> **SUPPLIED RECORDS**
»»
(** * dlapp.configuration: namespaces, property records and source resolution

    A shallow embedding of [src/dlapp/configuration.py].

    - Python values are the first-order type [pyval]; a callable value is
      [VFun n], interpreted through a table [call] (a section variable).
    - A raised exception is the [Raise] outcome of [result].
    - Objects that the code mutates (a property record, a namespace, the
      singleton manager) are passed as explicit state: a method returns its
      outcome together with the object afterwards, so that the state left
      behind by a raise is visible.
    - A method call [ns.m(...)] on a namespace first looks [m] up in the
      instance dictionary, which is also where the property records are
      stored: a property named like a method shadows it, and the call then
      raises [TypeError].
    - A call that passes a dictionary as keywords raises [TypeError] when a
      key names a parameter that the call has already bound.
    - [re.match] is a derivative matcher over a small regex syntax, proved
      equivalent to the usual inductive matching relation. *)

From Stdlib Require Import ZArith String Ascii List Lia Bool Sorted.
From stdpp Require Import base gmap strings list fin_maps.
From Equations Require Import Equations.
From Equations.Prop Require Import Logic.

Local Open Scope string_scope.
Local Open Scope Z_scope.

(** ** Python values and exceptions *)

#[warnings="-register-all"]
Inductive pyval : Type :=
| VNone
| VBool (b : bool)
| VInt (z : Z)
| VStr (s : string)
| VList (l : list pyval)
| VDict (d : list (string * pyval))
| VFun (n : nat).

Inductive exn : Type :=
| ConfigPropertyValueNotSet (msg : string)
| ConfigPropertyBadName (msg : string)
| ConfigPropertyNotFound (msg : string)
| ConfigNamespaceDuplicateProperty (msg : string)
| ConfigNamespaceBadName (msg : string)
| ConfigManagerBadVersion (v : Z)
| ConfigManagerDuplicateNamespace (msg : string)
| ConfigManagerMissingNamespace (msg : string)
| KeyError (k : string)
| TypeError
| IndexError
| AttributeError
| UserException (payload : pyval).

Inductive result (A : Type) : Type :=
| Ok (a : A)
| Raise (e : exn).
Arguments Ok {A} a.
Arguments Raise {A} e.

Definition is_raise {A} (r : result A) : bool :=
  match r with Ok _ => false | Raise _ => true end.

(** [callable(v)] *)
Definition callable (v : pyval) : bool :=
  match v with VFun _ => true | _ => false end.

(** Truth value of an object, as [if v:] tests it. *)
Definition truthy (v : pyval) : bool :=
  match v with
  | VNone => false
  | VBool b => b
  | VInt z => negb (z =? 0)
  | VStr s => negb (String.eqb s "")
  | VList l => match l with [] => false | _ => true end
  | VDict d => match d with [] => false | _ => true end
  | VFun _ => true
  end.

(** A dict with string keys, in insertion order. *)
Fixpoint dict_get {A} (d : list (string * A)) (k : string) : option A :=
  match d with
  | [] => None
  | (k', v) :: d' => if String.eqb k' k then Some v else dict_get d' k
  end.

Definition dict_has {A} (d : list (string * A)) (k : string) : bool :=
  match dict_get d k with Some _ => true | None => false end.

Fixpoint dict_pop {A} (d : list (string * A)) (k : string) : list (string * A) :=
  match d with
  | [] => []
  | (k', v) :: d' => if String.eqb k' k then dict_pop d' k else (k', v) :: dict_pop d' k
  end.

(** Binding the keywords of a call [f(a, ..., **kwargs)]: a keyword that
    names a parameter which the call has already bound raises [TypeError]
    before the body of [f] runs. [params] are the names bound by the call,
    [self] included for a method or a constructor. *)
Definition collides {A} (kwargs : list (string * A)) (params : list string) : bool :=
  existsb (dict_has kwargs) params.

(** [value[key]] for a string key: a dict looks the key up, every other
    value of the model refuses a string subscript. *)
Definition subscript (value : pyval) (key : string) : result pyval :=
  match value with
  | VDict d => match dict_get d key with
               | Some v => Ok v
               | None => Raise (KeyError key)
               end
  | _ => Raise TypeError
  end.

(** ** Strings: [rfind] and slices *)

Fixpoint rfind_from (s sub : string) (i : Z) : Z :=
  match s with
  | EmptyString => if String.prefix sub "" then i else -1
  | String c s' =>
      let r := rfind_from s' sub (i + 1) in
      if 0 <=? r then r else if String.prefix sub s then i else -1
  end.

(** [s.rfind(sub)] *)
Definition rfind (s sub : string) : Z := rfind_from s sub 0.

(** [s[0:i]] for [0 <= i] *)
Definition slice_to (s : string) (i : Z) : string :=
  String.substring 0 (Z.to_nat i) s.

(** [s[i:]] for [0 <= i] *)
Definition slice_from (s : string) (i : Z) : string :=
  String.substring (Z.to_nat i) (String.length s - Z.to_nat i) s.

(** ** The [re] module: patterns and [re.match] *)

Module Re.

Inductive citem : Type :=
| CRange (lo hi : ascii)
| CChar (c : ascii).

Definition citem_mem (c : ascii) (it : citem) : bool :=
  match it with
  | CRange lo hi => (nat_of_ascii lo <=? nat_of_ascii c)%nat
                    && (nat_of_ascii c <=? nat_of_ascii hi)%nat
  | CChar c' => Ascii.eqb c' c
  end.

Definition class_mem (items : list citem) (c : ascii) : bool :=
  existsb (citem_mem c) items.

Inductive regex : Type :=
| Void
| Eps
| Class (items : list citem)
| Seq (r1 r2 : regex)
| Alt (r1 r2 : regex)
| Star (r : regex).

(** [r?] *)
Definition Opt (r : regex) : regex := Alt r Eps.

Inductive matches : regex -> string -> Prop :=
| MEps : matches Eps ""
| MClass items c : class_mem items c = true -> matches (Class items) (String c "")
| MSeq r1 r2 s1 s2 : matches r1 s1 -> matches r2 s2 -> matches (Seq r1 r2) (s1 ++ s2)
| MAltL r1 r2 s : matches r1 s -> matches (Alt r1 r2) s
| MAltR r1 r2 s : matches r2 s -> matches (Alt r1 r2) s
| MStar0 r : matches (Star r) ""
| MStarS r s1 s2 : matches r s1 -> matches (Star r) s2 -> matches (Star r) (s1 ++ s2).

Fixpoint nullable (r : regex) : bool :=
  match r with
  | Void => false
  | Eps => true
  | Class _ => false
  | Seq r1 r2 => nullable r1 && nullable r2
  | Alt r1 r2 => nullable r1 || nullable r2
  | Star _ => true
  end.

Fixpoint deriv (c : ascii) (r : regex) : regex :=
  match r with
  | Void => Void
  | Eps => Void
  | Class items => if class_mem items c then Eps else Void
  | Seq r1 r2 =>
      if nullable r1 then Alt (Seq (deriv c r1) r2) (deriv c r2)
      else Seq (deriv c r1) r2
  | Alt r1 r2 => Alt (deriv c r1) (deriv c r2)
  | Star r1 => Seq (deriv c r1) (Star r1)
  end.

(** Does the whole of [s] match [r]? *)
Fixpoint fullmatch (r : regex) (s : string) : bool :=
  match s with
  | EmptyString => nullable r
  | String c s' => fullmatch (deriv c r) s'
  end.

(** [s] without its last character, when that is a line feed. *)
Fixpoint chomp (s : string) : option string :=
  match s with
  | EmptyString => None
  | String c EmptyString => if Ascii.eqb c "010" then Some "" else None
  | String c s' => option_map (String c) (chomp s')
  end.

(** [re.match(r + "$", s)] as a truth value. The pattern is tried at the
    start of [s]; [$] holds at the end of [s] and also just before a line
    feed that ends [s]. *)
Definition match_dollar (r : regex) (s : string) : bool :=
  fullmatch r s
  || match chomp s with Some s' => fullmatch r s' | None => false end.

End Re.

(** ** Module constants and the name predicates *)

Definition NS_SEP : string := ".".
Definition DEFAULT_NS : string := "__DEFAULT".

Definition cls_letter : list Re.citem :=
  [Re.CRange "A" "Z"; Re.CRange "a" "z"].
Definition cls_word : list Re.citem :=
  [Re.CChar "_"; Re.CRange "a" "z"; Re.CRange "A" "Z"; Re.CRange "0" "9"].
Definition cls_uletter : list Re.citem :=
  [Re.CChar "_"; Re.CRange "A" "Z"; Re.CRange "a" "z"].

(** The pattern of line 15: a group made of a letter and then any number of
    word characters (underscore, letter, digit); then any number of groups
    made of an optional dot, an underscore or letter, and any number of word
    characters; then the end anchor, which [Re.match_dollar] supplies. *)
Definition VALID_NS_NAMES : Re.regex :=
  Re.Seq
    (Re.Seq (Re.Class cls_letter) (Re.Star (Re.Class cls_word)))
    (Re.Star
       (Re.Seq (Re.Opt (Re.Class [Re.CChar "."]))
          (Re.Seq (Re.Class cls_uletter) (Re.Star (Re.Class cls_word))))).

(** The pattern of line 16: a letter, then any number of word characters,
    then the end anchor. *)
Definition VALID_PROPERTY_NAMES : Re.regex :=
  Re.Seq (Re.Class cls_letter) (Re.Star (Re.Class cls_word)).

(** [name and re.match(VALID_PROPERTY_NAMES, name)], as a truth value *)
Definition ispropertynamevalid (name : string) : bool :=
  negb (String.eqb name "") && Re.match_dollar VALID_PROPERTY_NAMES name.

(** [name and (name == DEFAULT_NS or re.match(VALID_NS_NAMES, name))] *)
Definition isnsnamevalid (name : string) : bool :=
  negb (String.eqb name "")
  && (String.eqb name DEFAULT_NS || Re.match_dollar VALID_NS_NAMES name).

(** ** State-and-exception monad

    A method of a mutable object [S] is a function from the object before
    to an outcome and the object after. A raise keeps the state reached so
    far: nothing is rolled back unless the code does it. *)

Definition M (S A : Type) : Type := S -> result A * S.

Definition ret {S A} (a : A) : M S A := fun s => (Ok a, s).
Definition raise {S A} (e : exn) : M S A := fun s => (Raise e, s).
Definition bind {S A B} (m : M S A) (k : A -> M S B) : M S B :=
  fun s => match m s with
           | (Ok a, s') => k a s'
           | (Raise e, s') => (Raise e, s')
           end.
Definition lift {S A} (r : result A) : M S A := fun s => (r, s).
Definition gets {S A} (f : S -> A) : M S A := fun s => (Ok (f s), s).

Notation "'do' x <- m ; k" := (bind m (fun x => k))
  (at level 10, x name, m at level 100, k at level 200).

Section Configuration.

(** The callables of the program: [call n args] is the outcome of calling
    the function object [VFun n] on [args]. Hooks, formatters and producers
    are assumed to touch no object of this module. *)
Variable call : nat -> list pyval -> result pyval.

Definition call_obj (f : pyval) (args : list pyval) : result pyval :=
  match f with
  | VFun n => call n args
  | _ => Raise TypeError
  end.

(** *** ConfigPropertyRecord and ConfigPropertyRecordExt *)

Record ConfigPropertyRecordExt : Type := mkRecord {
  _name : string;
  _value : pyval;
  _hasvalue : bool;
  callback : pyval;
  validate : pyval
}.

Definition kw_or_none (kwargs : list (string * pyval)) (k : string) : pyval :=
  match dict_get kwargs k with Some v => v | None => VNone end.

(** [ConfigPropertyRecordExt.__init__(name, **kwargs)] for a string [name]:
    [callback] and [validate] are popped, the base class reads [value]. *)
Definition ConfigPropertyRecordExt_init (name : string)
    (kwargs : list (string * pyval)) : ConfigPropertyRecordExt :=
  let callback := kw_or_none kwargs "callback" in
  let kwargs := dict_pop kwargs "callback" in
  let validate := kw_or_none kwargs "validate" in
  let kwargs := dict_pop kwargs "validate" in
  {| _name := name;
     _value := kw_or_none kwargs "value";
     _hasvalue := dict_has kwargs "value";
     callback := callback;
     validate := validate |}.
(** One command that survives the normalisation is in normal form and is
    left alone by the test for the suffix. *)
Lemma add_no_more_normalised (cmd : string) :
  Str.is_empty (Str.strip cmd) = false ->
  normalised_command (add_no_more (Str.strip cmd))
  /\ add_no_more (add_no_more (Str.strip cmd)) = add_no_more (Str.strip cmd).
Proof.
  intros Hne. destruct (strip_nonempty_tight cmd Hne) as [Hhead Hlast].
  set (c := Str.strip cmd) in *.
  assert (Hc : c <> EmptyString) by (apply is_empty_false_iff; exact Hne).
  destruct (needs_no_more c) eqn:Hn.
  - assert (Hv : add_no_more c = String.append c " | no-more").
    { unfold add_no_more. rewrite Hn. reflexivity. }
    assert (Hpipe : Str.contains "|" (String.append c " | no-more") = true).
    { apply contains_append_r. reflexivity. }
    assert (Hfix : add_no_more (String.append c " | no-more")
                   = String.append c " | no-more").
    { unfold add_no_more. rewrite needs_no_more_spec, Hpipe, andb_false_r. reflexivity. }
    rewrite Hv. split; [|exact Hfix]. repeat split.
    + apply strip_fixed.
      * rewrite head_char_append by exact Hc. exact Hhead.
      * rewrite last_char_append by discriminate. reflexivity.
    + destruct c; [contradiction | reflexivity].
    + intros _. exact Hpipe.
  - assert (Hv : add_no_more c = c).
    { unfold add_no_more. rewrite Hn. reflexivity. }
    rewrite !Hv. split; [|reflexivity]. repeat split.
    + apply strip_idempotent.
    + exact Hne.
    + intros Hd. rewrite needs_no_more_spec, Hd in Hn. cbn [andb] in Hn.
      apply negb_false_iff in Hn. exact Hn.
Qed.

Lemma optimize_commands_normalised (commands : list string) :
  Forall normalised_command (_optimize_commands commands).
Proof.
  induction commands as [|cmd rest IH]; cbn [_optimize_commands]; [constructor|].
  destruct (Str.is_empty (Str.strip cmd)) eqn:He; [exact IH|].
  constructor; [exact (proj1 (add_no_more_normalised cmd He)) | exact IH].
Qed.

Lemma optimize_commands_fixed (commands : list string) :
  Forall normalised_command commands -> _optimize_commands commands = commands.
Proof.
  induction 1 as [|cmd rest (Hs & He & Hp) _ IH]; cbn [_optimize_commands]; [reflexivity|].
  rewrite Hs, He, IH. f_equal.
  unfold add_no_more. rewrite needs_no_more_spec.
  destruct (Str.startswith "display" cmd) eqn:Hd; [|reflexivity].
  rewrite (Hp eq_refl). reflexivity.
Qed.

(** X1.  Normalising twice is normalising once: the commands the executor
    sends are fixed points of [_optimize_commands]. *)
Theorem optimize_commands_idempotent (commands : list string) :
  _optimize_commands (_optimize_commands commands) = _optimize_commands commands.
Proof.
  apply optimize_commands_fixed, optimize_commands_normalised.
Qed.

Lemma optimize_commands_length (commands : list string) :
  (List.length (_optimize_commands commands) <= List.length commands)%nat.
Proof.
  induction commands as [|cmd rest IH]; cbn [_optimize_commands]; [lia|].
  destruct (Str.is_empty (Str.strip cmd)); cbn [List.length]; lia.
Qed.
««
> **TASK STATEMENT**
An answer is complete only when it holds every line above containing the string "fullmatch".

> **RESULT OF THE EXERCISE**
Fixpoint fullmatch (r : regex) (s : string) : bool :=
  | String c s' => fullmatch (deriv c r) s'
  fullmatch r s
  || match chomp s with Some s' => fullmatch r s' | None => false end.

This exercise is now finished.